### What this task involves
Copy every record below exactly.

___ Exercise inputs

(** X1: a pass over the registry that returns no error has called the
    resolver of every registered name once, in the order of the loop. *)
Theorem successful_pass_calls_every_resolver_once (s s' : state)
    (order : list string) (overrideKubeContext : string) :
  rangeOrder (vars s) order ->
  fillPredefinedVars order overrideKubeContext s = (Returns None, s') ->
  invoked s' = (invoked s ++ order) /\ NoDup order
  /\ forall k, is_Some (vars s !! k) -> k ∈ order.
Proof.
  intros Horder Hrun. destruct (rangeOrder_spec _ _ Horder) as [Hnodup Hmem].
  destruct (fill_success _ _ _ _ Hrun) as [Hin _].
  destruct (fill_all_ok order overrideKubeContext s) as (s1 & Hrun1 & Hlog).
  - intros k Hk. now apply Hmem.
  - intros k d Hk Hd. destruct (Hin k d Hk Hd) as (val & HF & _). eauto.
  - rewrite Hrun in Hrun1. injection Hrun1 as ->.
    split; [exact Hlog|]. split; [exact Hnodup|]. intros k. apply Hmem.
Qed.

Lemma successful_pass_calls_every_resolver_once_witness :
  invoked (snd (fillPredefinedVars Sample.order "" Sample.initial))
  = (invoked Sample.initial ++ Sample.order)
  /\ NoDup Sample.order
  /\ forall k, is_Some (vars Sample.initial !! k) -> k ∈ Sample.order.
Proof.
  apply (successful_pass_calls_every_resolver_once Sample.initial
           (snd (fillPredefinedVars Sample.order "" Sample.initial))
           Sample.order "").
  - unfold rangeOrder. apply (bool_decide_unpack _). vm_compute. exact I.
  - reflexivity.
Defined.

(** X2: the order in which the loop meets the names is immaterial for a
    pass that returns no error: in every other order the pass returns no
    error either and leaves the same registry. *)
Theorem successful_pass_is_order_independent (s s1 : state)
    (order order' : list string) (overrideKubeContext : string) :
  rangeOrder (vars s) order ->
  rangeOrder (vars s) order' ->
  fillPredefinedVars order overrideKubeContext s = (Returns None, s1) ->
  exists s2,
    fillPredefinedVars order' overrideKubeContext s = (Returns None, s2)
    /\ vars s2 = vars s1.
Proof.
  intros Horder Horder' Hrun.
  destruct (rangeOrder_spec _ _ Horder) as [_ Hmem].
  destruct (rangeOrder_spec _ _ Horder') as [_ Hmem'].
  destruct (fill_success _ _ _ _ Hrun) as [Hin _].
  destruct (fill_all_ok order' overrideKubeContext s) as (s2 & Hrun2 & _).
  - intros k Hk. now apply Hmem'.
  - intros k d Hk Hd. destruct (Hin k d) as (val & HF & _); eauto.
    apply Hmem. eauto.
  - exists s2. split; [exact Hrun2|].
    destruct (fill_success _ _ _ _ Hrun2) as [Hin2 _].
    apply (filled_registry_unique (vars s) _ _ overrideKubeContext).
    + pose proof (fill_sameDefinitions order' overrideKubeContext s) as H.
      now rewrite Hrun2 in H.
    + pose proof (fill_sameDefinitions order overrideKubeContext s) as H.
      now rewrite Hrun in H.
    + intros k d Hd. apply Hin2; [apply Hmem'; eauto | exact Hd].
    + intros k d Hd. apply Hin; [apply Hmem; eauto | exact Hd].
Qed.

______

### Response area
(** X1: a pass over the registry that returns no error has called the
    resolver of every registered name once, in the order of the loop. *)
Theorem successful_pass_calls_every_resolver_once (s s' : state)
    (order : list string) (overrideKubeContext : string) :
  rangeOrder (vars s) order ->
  fillPredefinedVars order overrideKubeContext s = (Returns None, s') ->
  invoked s' = (invoked s ++ order) /\ NoDup order
  /\ forall k, is_Some (vars s !! k) -> k ∈ order.
Proof.
  intros Horder Hrun. destruct (rangeOrder_spec _ _ Horder) as [Hnodup Hmem].
  destruct (fill_success _ _ _ _ Hrun) as [Hin _].
  destruct (fill_all_ok order overrideKubeContext s) as (s1 & Hrun1 & Hlog).
  - intros k Hk. now apply Hmem.
  - intros k d Hk Hd. destruct (Hin k d Hk Hd) as (val & HF & _). eauto.
  - rewrite Hrun in Hrun1. injection Hrun1 as ->.
    split; [exact Hlog|]. split; [exact Hnodup|]. intros k. apply Hmem.
Qed.

Lemma successful_pass_calls_every_resolver_once_witness :
  invoked (snd (fillPredefinedVars Sample.order "" Sample.initial))
  = (invoked Sample.initial ++ Sample.order)
  /\ NoDup Sample.order
  /\ forall k, is_Some (vars Sample.initial !! k) -> k ∈ Sample.order.
Proof.
  apply (successful_pass_calls_every_resolver_once Sample.initial
           (snd (fillPredefinedVars Sample.order "" Sample.initial))
           Sample.order "").
  - unfold rangeOrder. apply (bool_decide_unpack _). vm_compute. exact I.
  - reflexivity.
Defined.

(** X2: the order in which the loop meets the names is immaterial for a
    pass that returns no error: in every other order the pass returns no
    error either and leaves the same registry. *)
Theorem successful_pass_is_order_independent (s s1 : state)
    (order order' : list string) (overrideKubeContext : string) :
  rangeOrder (vars s) order ->
  rangeOrder (vars s) order' ->
  fillPredefinedVars order overrideKubeContext s = (Returns None, s1) ->
  exists s2,
    fillPredefinedVars order' overrideKubeContext s = (Returns None, s2)
    /\ vars s2 = vars s1.
Proof.
  intros Horder Horder' Hrun.
  destruct (rangeOrder_spec _ _ Horder) as [_ Hmem].
  destruct (rangeOrder_spec _ _ Horder') as [_ Hmem'].
  destruct (fill_success _ _ _ _ Hrun) as [Hin _].
  destruct (fill_all_ok order' overrideKubeContext s) as (s2 & Hrun2 & _).
  - intros k Hk. now apply Hmem'.
  - intros k d Hk Hd. destruct (Hin k d) as (val & HF & _); eauto.
    apply Hmem. eauto.
  - exists s2. split; [exact Hrun2|].
    destruct (fill_success _ _ _ _ Hrun2) as [Hin2 _].
    apply (filled_registry_unique (vars s) _ _ overrideKubeContext).
    + pose proof (fill_sameDefinitions order' overrideKubeContext s) as H.
      now rewrite Hrun2 in H.
    + pose proof (fill_sameDefinitions order overrideKubeContext s) as H.
      now rewrite Hrun in H.
    + intros k d Hd. apply Hin2; [apply Hmem'; eauto | exact Hd].
    + intros k d Hd. apply Hin; [apply Hmem; eauto | exact Hd].
Qed.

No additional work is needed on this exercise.